When the Tennysons head to San Francisco, California for a vacation, they find out that Kevin Levin and some plant creatures have escaped from the Null Void. He kidnaps Grandpa Max, but later gets sucked to the Null Void again by Ben at a lumber mill in Oregon. After fighting through Crater Lake, they head to the Space Needle in Seattle, Washington where the mother plant has made its home and infecting the city. After defeating it, Ben finds an Omnitrix Crystal which gives him access to Wildvine.

In outer space, Vilgax and Ghostfreak work together to recover the Omnitrix. Ben, Gwen, and Grandpa Max head to Effigy Mounds in Iowa for camping, and find some of Zs'Skayr's troops hunting. After defeating Hex, they discover that Zs'Skayr had plundered the Plumber Base in Mount Rushmore. Ben chases him through Chicago, Illinois and then defeats him in the Gold Coast Theater and Max sucks him into the Null Void.

After defeating Zs'Skayr, they go to the Historic Battlefield in Louisiana where Dr. Animo kidnaps Gwen. They go to the Bayou and discover Clancy in an abandoned mansion. After Ben defeats Clancy, he tells him that Animo is planning to turn Gwen into a mutant. Ben and Max travel to New Orleans and take a boat to Animo's oil refinery. After defeating Animo, Gwen tells them that Animo and Vilgax plan to suck Earth into the Null Void, Ben then unlocks Master Control in the Omnitrix.

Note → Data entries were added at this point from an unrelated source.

Lemma running_max_spec (col : Fix -> cell) dados : forall init,
  is_nan init = false ->
  is_nan (running_max col dados init) = false /\
  py_le init (running_max col dados init) = true /\
  (forall rows r x,
     In (Some rows) dados -> In r rows -> col r = Num x ->
     is_nan x = false -> py_le x (running_max col dados init) = true) /\
  ((forall rows, In (Some rows) dados -> column_values (map col rows) = []) ->
   running_max col dados init = init).
Proof.
  unfold running_max.
  induction dados as [|df dados IH]; intros init Hi; cbn [fold_left].
  - repeat split; auto using py_le_refl.
  - destruct df as [rows|].
    + destruct (@py_max_spec init (series_max (map col rows)) Hi)
        as (Hn & H1 & H2 & H3).
      destruct (IH _ Hn) as (Hm & Hle & Hall & Hnone).
      split; [exact Hm|]. split; [eapply py_le_trans; eauto|]. split.
      * intros rows' r x [Heq | Hin] Hr Hc Hx.
        -- injection Heq as ->.
           destruct (series_max_spec (map col rows'))
             as [[Hcv _] | [Hs Hmax]].
           ++ assert (Hv : In x (column_values (map col rows'))).
              { apply column_values_In; auto. rewrite <- Hc.
                apply in_map. exact Hr. }
              rewrite Hcv in Hv. destruct Hv.
           ++ eapply py_le_trans; [|exact Hle].
              eapply py_le_trans; [|exact (H2 Hs)].
              apply Hmax. apply column_values_In; auto. rewrite <- Hc.
              apply in_map. exact Hr.
        -- eapply Hall; eauto.
      * intros He. rewrite Hnone by (intros; apply He; right; assumption).
        apply H3. unfold series_max.
        rewrite (He rows (or_introl eq_refl)). reflexivity.
    + destruct (IH _ Hi) as (Hm & Hle & Hall & Hnone).
      repeat split; auto.
      * intros rows r x [Heq | Hin]; [discriminate|]. eapply Hall; eauto.
      * intros He. apply Hnone. intros; apply He; right; assumption.
Qed.

Lemma fold_bounds_fields dados : forall b,
  fold_left bounds_body dados b
  = {| lat_min := running_min latitude dados (lat_min b);
       lat_max := running_max latitude dados (lat_max b);
       lon_min := running_min longitude dados (lon_min b);
       lon_max := running_max longitude dados (lon_max b) |}.
Proof.
  unfold running_min, running_max.
  induction dados as [|df dados IH]; intros b; cbn [fold_left].
  - destruct b; reflexivity.
  - rewrite IH. destruct df; reflexivity.
Qed.

(** X8.  Whatever the frames hold, the four bounds of the map are numbers,
    never [nan]; the southern and western bounds do not exceed 90 and 180,
    the northern and eastern ones are at least -90 and -180; every latitude
    and every longitude present in a frame that has both columns lies
    within the bounds; and the centre of the map is computed without error.
    When no frame has a coordinate, the bounds stay at their initial,
    inverted, values. *)
Theorem map_bounds_enclose :
  forall dados_ais : list (option (list Fix)),
    let b := map_bounds dados_ais in
    (is_nan (lat_min b) = false /\ is_nan (lat_max b) = false /\
     is_nan (lon_min b) = false /\ is_nan (lon_max b) = false) /\
    (py_le (lat_min b) (Fin 90) = true /\
     py_le (Fin (-90)) (lat_max b) = true /\
     py_le (lon_min b) (Fin 180) = true /\
     py_le (Fin (-180)) (lon_max b) = true) /\
    (forall rows r x,
       In (Some rows) dados_ais -> In r rows -> is_nan x = false ->
       (latitude r = Num x -> between (lat_min b) (lat_max b) x) /\
       (longitude r = Num x -> between (lon_min b) (lon_max b) x)) /\
    (exists c, map_center b = Ok c) /\
    ((forall rows, In (Some rows) dados_ais ->
        column_values (map latitude rows) = [] /\
        column_values (map longitude rows) = []) ->
     b = initial_bounds).
Proof.
  intros dados b. unfold map_bounds in b.
  assert (Hb : b = {| lat_min := running_min latitude dados (Fin 90);
                      lat_max := running_max latitude dados (Fin (-90));
                      lon_min := running_min longitude dados (Fin 180);
                      lon_max := running_max longitude dados (Fin (-180)) |})
    by apply fold_bounds_fields.
  destruct (@running_min_spec latitude dados (Fin 90) eq_refl)
    as (A1 & A2 & A3 & A4).
  destruct (@running_max_spec latitude dados (Fin (-90)) eq_refl)
    as (B1 & B2 & B3 & B4).
  destruct (@running_min_spec longitude dados (Fin 180) eq_refl)
    as (C1 & C2 & C3 & C4).
  destruct (@running_max_spec longitude dados (Fin (-180)) eq_refl)
    as (D1 & D2 & D3 & D4).
  rewrite Hb. cbn [lat_min lat_max lon_min lon_max].
  split; [auto|]. split; [auto|]. split; [|split].
  - intros rows r x Hin Hr Hx. unfold between. split; intros Hc; split; eauto.
  - unfold map_center. cbn [lat_min lat_max lon_min lon_max].
    destruct (py_div_two (py_add (running_min latitude dados (Fin 90))
                            (running_max latitude dados (Fin (-90)))))
      as (c1 & ->).
    destruct (py_div_two (py_add (running_min longitude dados (Fin 180))
                            (running_max longitude dados (Fin (-180)))))
      as (c2 & ->).
    cbn [bind]. eauto.
  - intros He. unfold initial_bounds.
    rewrite A4, B4, C4, D4; auto; intros rows Hin; apply (He rows Hin).
Qed.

After going to a Null Void portal-filled Washington DC, Ben defeats SixSix and his Detrovite troops in Cape Canaveral, Florida. Max uses rockets found there to make the Rustbucket capable of flight. Then, they fly to Vilgax's ship and Ben tries to defeat Vilgax. After a battle that ends with Vilgax's defeat, Ben discovers that the rest of the last Omnitrix Crystals are on the ship. After he retrieves them, the ship starts powering down and projects a Null Void portal, which then sucks in Vilgax and his ship. Ben, Gwen, and Max escape in time and return to their vacation.

==Reception==

Critical reception has been mainly average. IGN scored the Wii, PlayStation 2 and PlayStation Portable versions a 6.8 out of 10, commenting that the cel-shaded graphics, simple gameplay and on-the-fly saving suits the target demographic but was unable to recommend it for hardcore gamers. Lucas M. Thomas scored the Nintendo DS version one point higher, praising its gameplay and sound.

Eurogamer gave the Wii, PlayStation 2 and PlayStation Portable versions 5 out of 10, highlighting the drop-in drop-out two player mode and decent cutscenes, but criticising the bland environments.

Aggregate score
| Aggregator | Score |
|---|---|
| Metacritic | (PSP) 60/100 (WII) 63/100 |

Review scores
| Publication | Score |
|---|---|
| Eurogamer | 5/10 |
| GamesRadar+ | 3.5/5 |
| GameZone | 6.7/10 |
| IGN | 7.8/10 |
| Pocket Gamer | 2.5/5 |

===Sales===
The game sold more than 2.5 million units worldwide by November 2008.